What you should do »
If a line in the entries below contains "under", copy it.

(Records from a collection)

(* ===== verification/Cookie.v ===== *)
(** * Signed session cookies: express-session with cookie-signature

    [app.use(session({ secret: "Our little secret.", ... }))] (app.js
    lines 18-22) signs the session id it sends: express-session's
    [setcookie] writes [s:] followed by cookie-signature's
    [sign(id, secret)], that is the id, a dot, and the HMAC-SHA256 of
    the id under the secret in base64 without padding. On each request
    its [getcookie] reads the cookie back; a value without the [s:]
    prefix, or whose signature does not verify ([unsign] returns
    [false]), is ignored, and the request starts without a session.

    The HMAC and the string form of a session id (uid-safe's random
    base64url string) are the interface [Signer]; the theorems hold for
    every instance. [serve_http] is one request on the wire: the raw
    cookie in, [App.serve] on the id it names, the signed Set-Cookie
    out. [browse_http] is a browser that keeps the raw cookie.

    Theorems: [unsign] inverts [sign]; a cookie is accepted only when it
    is the signature of its value under the secret, so [GET /secrets]
    on the wire renders the page exactly for the signed id of a stored
    session with a user (C38); a browser on the wire sees the replies,
    and leaves the state, of the browser [Props.browse] (C39). The
    cookie header's encoding ([cookie.serialize] encodes with
    [encodeURIComponent] and [cookie.parse] decodes) gives back the
    value that was sent and is not modelled. *)

From Stdlib Require Import Ascii.
From S2P Require Import Prelude Store Credential Session Passport App Props.
Import Store Credential Session Passport App Props.

Module Cookie.

(** ** The primitives *)

Class Signer := {
  (** [crypto.createHmac('sha256', secret).update(val).digest('base64')]
      with the trailing [=] removed *)
  hmac_b64 : string -> string -> string;
  (** the base64 alphabet has no dot *)
  hmac_no_dot : forall key v, last_index_of "."%char (hmac_b64 key v) = None;
  (** the string of a session id, and the id a string names *)
  sid_string : nat -> string;
  sid_parse : string -> option nat;
  sid_parse_string : forall n, sid_parse (sid_string n) = Some n;
  sid_string_parse : forall v n, sid_parse v = Some n -> v = sid_string n
}.

(** The secret of app.js line 19. *)
Definition secret : string := "Our little secret.".

(** A concrete instance, for evaluating the definitions: the digest
    is a run of [a]s as long as the key and the value together, and the
    id [n] is written as [n] letters [a]. *)
Fixpoint a_count (v : string) : option nat :=
  match v with
  | EmptyString => Some 0
  | String c v' => if bool_decide (c = "a"%char) then option_map S (a_count v') else None
  end.

Program Definition demo_signer : Signer :=
  {| hmac_b64 := fun key v => a_string (String.length key + String.length v);
     sid_string := a_string;
     sid_parse := a_count |}.
Next Obligation.
  intros key v. simpl. induction (String.length key + String.length v) as [|n IH]; [reflexivity|]. change (a_string (S n)) with (String "a"%char (a_string n)).
  cbn [last_index_of]. rewrite IH. by rewrite bool_decide_eq_false_2.
Qed.
Next Obligation.
  intros n. induction n as [|n IH]; [done|]. change (a_string (S n)) with (String "a"%char (a_string n)).
  cbn [a_count]. rewrite IH. by rewrite bool_decide_eq_true_2.
Qed.
Next Obligation.
  intros v. induction v as [|c v IH]; intros n; cbn [a_count]; [by intros [= <-]|].
  case_bool_decide as Hc; [|done]. destruct (a_count v) as [m|] eqn:E; [|done].
  intros [= <-]. subst c. change (a_string (S m)) with (String "a"%char (a_string m)). by rewrite (IH m).
Qed.

Section Signing.
Context {sg : Signer}.

(** cookie-signature's [sign(val, secret)]. *)
Definition sign (val key : string) : string := val +:+ String "."%char (hmac_b64 key val).

(** cookie-signature's [unsign(input, secret)]: the value before the
    last dot ([input.slice(0, input.lastIndexOf('.'))], which drops the
    last character when there is no dot), returned when signing it
    gives the input back (the length check and [timingSafeEqual]). *)
Definition unsign (input key : string) : option string :=
  let tentative :=
    match last_index_of "."%char input with
    | Some i => String.substring 0 i input
    | None => String.substring 0 (String.length input - 1) input
    end in
  if bool_decide (sign tentative key = input) then Some tentative else None.

(** express-session's [getcookie] for [connect.sid] with one secret: a
    truthy value that starts with [s:] ([raw.substr(0, 2)]) and whose
    rest ([raw.slice(2)]) verifies; anything else is no session id. *)
Definition getcookie (raw : option string) : option string :=
  match raw with
  | Some r =>
      if String.prefix "s:" r then unsign (String.substring 2 (String.length r - 2) r) secret
      else None
  | None => None
  end.

(** express-session's [setcookie]: the value sent for a session id. *)
Definition signed_sid (k : nat) : string := "s:" +:+ sign (sid_string k) secret.

Context {kdf : Kdf} {prov : Provider}.

(** One request on the wire: the id the raw cookie names (a verified
    value that is no issued id names no stored session, and
    [store.get] finds nothing, as for no cookie), the request served,
    and the signed Set-Cookie. *)
Definition serve_http (s : Server) (st : Step) (raw : option string) : Server * (Reply * option string) :=
  let ck := match getcookie raw with Some v => sid_parse v | None => None end in
  let '(s', resp) := serve s (step_request st ck) in
  (s', (reply resp, option_map signed_sid (set_cookie resp))).

(** A browser on the wire: it sends the raw value of the last
    Set-Cookie it received. *)
Fixpoint browse_http (s : Server) (jar : option string) (steps : list Step)
  : Server * list (Reply * option string) :=
  match steps with
  | [] => (s, [])
  | st :: rest =>
      let r := serve_http s st jar in
      let jar' := match snd (snd r) with Some c => Some c | None => jar end in
      let b := browse_http (fst r) jar' rest in
      (fst b, snd r :: snd b)
  end.

End Signing.

(** ** Signing and reading a cookie *)

Section Lemmas.
Context {sg : Signer}.

(** Round trip of cookie-signature: [unsign] gives back the signed
    value, whatever the value and the key. *)
Lemma unsign_sign v key : unsign (sign v key) key = Some v.
Proof.
  unfold unsign, sign. rewrite last_index_of_app by apply hmac_no_dot.
  rewrite substring_app_length. by rewrite bool_decide_eq_true_2.
Qed.

(** [unsign] accepts a value only with its own signature. *)
Lemma unsign_Some input key v : unsign input key = Some v -> input = sign v key.
Proof. unfold unsign. case_bool_decide as H; [by intros [= <-] | done]. Qed.

Lemma substring_full r : String.substring 0 (String.length r) r = r.
Proof. induction r as [|c r IH]; simpl; [done | by rewrite IH]. Qed.

Lemma prefix_s_colon r :
  String.prefix "s:" r = true -> r = "s:" +:+ String.substring 2 (String.length r - 2) r.
Proof.
  destruct r as [|c1 [|c2 r]]; cbn [String.prefix]; [done | by destruct (Ascii.ascii_dec "s"%char c1) |].
  destruct (Ascii.ascii_dec "s"%char c1) as [<-|]; [|done].
  destruct (Ascii.ascii_dec ":"%char c2) as [<-|]; [|done].
  intros _. cbn [String.length String.substring String.append Nat.sub].
  by rewrite Nat.sub_0_r, substring_full.
Qed.

Lemma prefix_s_colon_app x : String.prefix "s:" ("s:" +:+ x) = true.
Proof. simpl. by destruct x. Qed.

Lemma slice_s_colon x : String.substring 2 (String.length ("s:" +:+ x) - 2) ("s:" +:+ x) = x.
Proof. simpl. rewrite Nat.sub_0_r. apply substring_full. Qed.

Lemma getcookie_signed k : getcookie (Some (signed_sid k)) = Some (sid_string k).
Proof.
  unfold getcookie, signed_sid. rewrite prefix_s_colon_app, slice_s_colon. apply unsign_sign.
Qed.

(** A cookie is read only when it is the [s:]-prefixed signature of its
    value under the secret. *)
Lemma getcookie_Some raw v : getcookie raw = Some v -> raw = Some ("s:" +:+ sign v secret).
Proof.
  destruct raw as [r|]; simpl; [|done].
  destruct (String.prefix "s:" r) eqn:E; [|done]. intros H%unsign_Some.
  rewrite (prefix_s_colon r E) at 1. by rewrite H.
Qed.

(** The session id a raw cookie names. *)
Lemma cookie_sid_Some raw k :
  match getcookie raw with Some v => sid_parse v | None => None end = Some k <-> raw = Some (signed_sid k).
Proof.
  split.
  - destruct (getcookie raw) as [v|] eqn:E; [|done]. intros Hp.
    apply getcookie_Some in E. rewrite E. unfold signed_sid. by rewrite <- (sid_string_parse v k Hp).
  - intros ->. by rewrite getcookie_signed, sid_parse_string.
Qed.

Context {kdf : Kdf} {prov : Provider}.

(** A browser on the wire whose jar holds the signed form of an id
    sends a request that [App.serve] sees with that id. *)
Lemma serve_http_signed s st jar :
  serve_http s st (option_map signed_sid jar) =
  (fst (serve s (step_request st jar)),
   (reply (snd (serve s (step_request st jar))),
    option_map signed_sid (set_cookie (snd (serve s (step_request st jar)))))).
Proof.
  unfold serve_http. destruct jar as [k|]; cbn [option_map];
    [rewrite getcookie_signed, sid_parse_string | cbn [getcookie]];
    by destruct (serve s _).
Qed.

Lemma jar_signed (c jar : option nat) :
  match option_map signed_sid c with Some x => Some x | None => option_map signed_sid jar end =
  option_map signed_sid (match c with Some k => Some k | None => jar end).
Proof. by destruct c. Qed.

End Lemmas.

(** ** The properties *)

Section Claims.
Context {sg : Signer} {kdf : Kdf} {prov : Provider}.

(** C38. The access gate on the wire: [GET /secrets] renders the
    protected page exactly when the raw cookie is [s:] followed by the
    signature, under the secret of line 19, of the id of a stored
    session that holds a user. A cookie that is unsigned, or signed
    with another key, or whose signature is altered, is redirected to
    /login. The secret is a literal of the source, so whoever reads it
    can sign any id: the signature adds nothing to the unguessability
    of the id. *)
Theorem http_secrets_gate s raw b q :
  fst (snd (serve_http s (mkStep GET "/secrets" b q) raw)) = Render "secrets.ejs" <->
  exists k p, raw = Some (signed_sid k) /\ store (sess s) !! k = Some (Some p).
Proof.
  unfold serve_http, step_request. cbn [s_method s_path s_body s_query].
  rewrite get_secrets_serve. cbn [fst snd reply].
  destruct (match getcookie raw with Some v => sid_parse v | None => None end) as [k|] eqn:E.
  - split.
    + destruct (store (sess s) !! k) as [[p|]|] eqn:Hs; [|done | done].
      intros _. exists k, p. split; [by apply cookie_sid_Some | done].
    + intros (k' & p & Hr & Hs). apply cookie_sid_Some in Hr. rewrite Hr in E. injection E as ->.
      by rewrite Hs.
  - split; [done|]. intros (k & p & Hr & _). apply cookie_sid_Some in Hr. congruence.
Qed.

(** C39. The wire refines the development's browser: a browser that
    sends back the raw value of the last Set-Cookie, started with the
    signed form of an id (or with no cookie), gets the replies of
    [Props.browse] started with that id, and leaves the same state,
    for every sequence of requests. The signed cookie carries the
    session id there and back unchanged. *)
Theorem browse_http_equiv s jar steps :
  fst (browse_http s (option_map signed_sid jar) steps) = fst (browse s jar steps) /\
  map fst (snd (browse_http s (option_map signed_sid jar) steps)) = replies s jar steps.
Proof.
  revert s jar. induction steps as [|st rest IH]; intros s jar; [done|].
  cbn [browse_http]. rewrite serve_http_signed. cbn [fst snd map]. rewrite jar_signed.
  destruct (IH (fst (serve s (step_request st jar)))
               (match set_cookie (snd (serve s (step_request st jar))) with
                | Some k => Some k | None => jar end)) as [H1 H2].
  rewrite H1, H2, replies_cons, browse_fst_cons. done.
Qed.

End Claims.

(** On the wire, with [demo_signer]: the cookie that a [POST /login]
    sets opens the protected page, and the same id under another
    signature does not. *)
Lemma wire_forgery_example :
  let r1 := @serve_http demo_signer demo_kdf demo_provider server0
              (mkStep POST "/login" (mkBody (Some "mallory") (Some "x") None) QNone) None in
  fst (snd (@serve_http demo_signer demo_kdf demo_provider (fst r1)
              (mkStep GET "/secrets" (mkBody None None None) QNone) (snd (snd r1)))) = Render "secrets.ejs" /\
  fst (snd (@serve_http demo_signer demo_kdf demo_provider (fst r1)
              (mkStep GET "/secrets" (mkBody None None None) QNone) (Some "s:aa.forged"))) = Redirect "/login".
Proof. vm_compute. split; reflexivity. Qed.

End Cookie.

Result for this exercise »
    the id under the secret in base64 without padding. On each request
    is the signature of its value under the secret, so [GET /secrets]
    value under the secret. *)
    signature, under the secret of line 19, of the id of a stored
    sets opens the protected page, and the same id under another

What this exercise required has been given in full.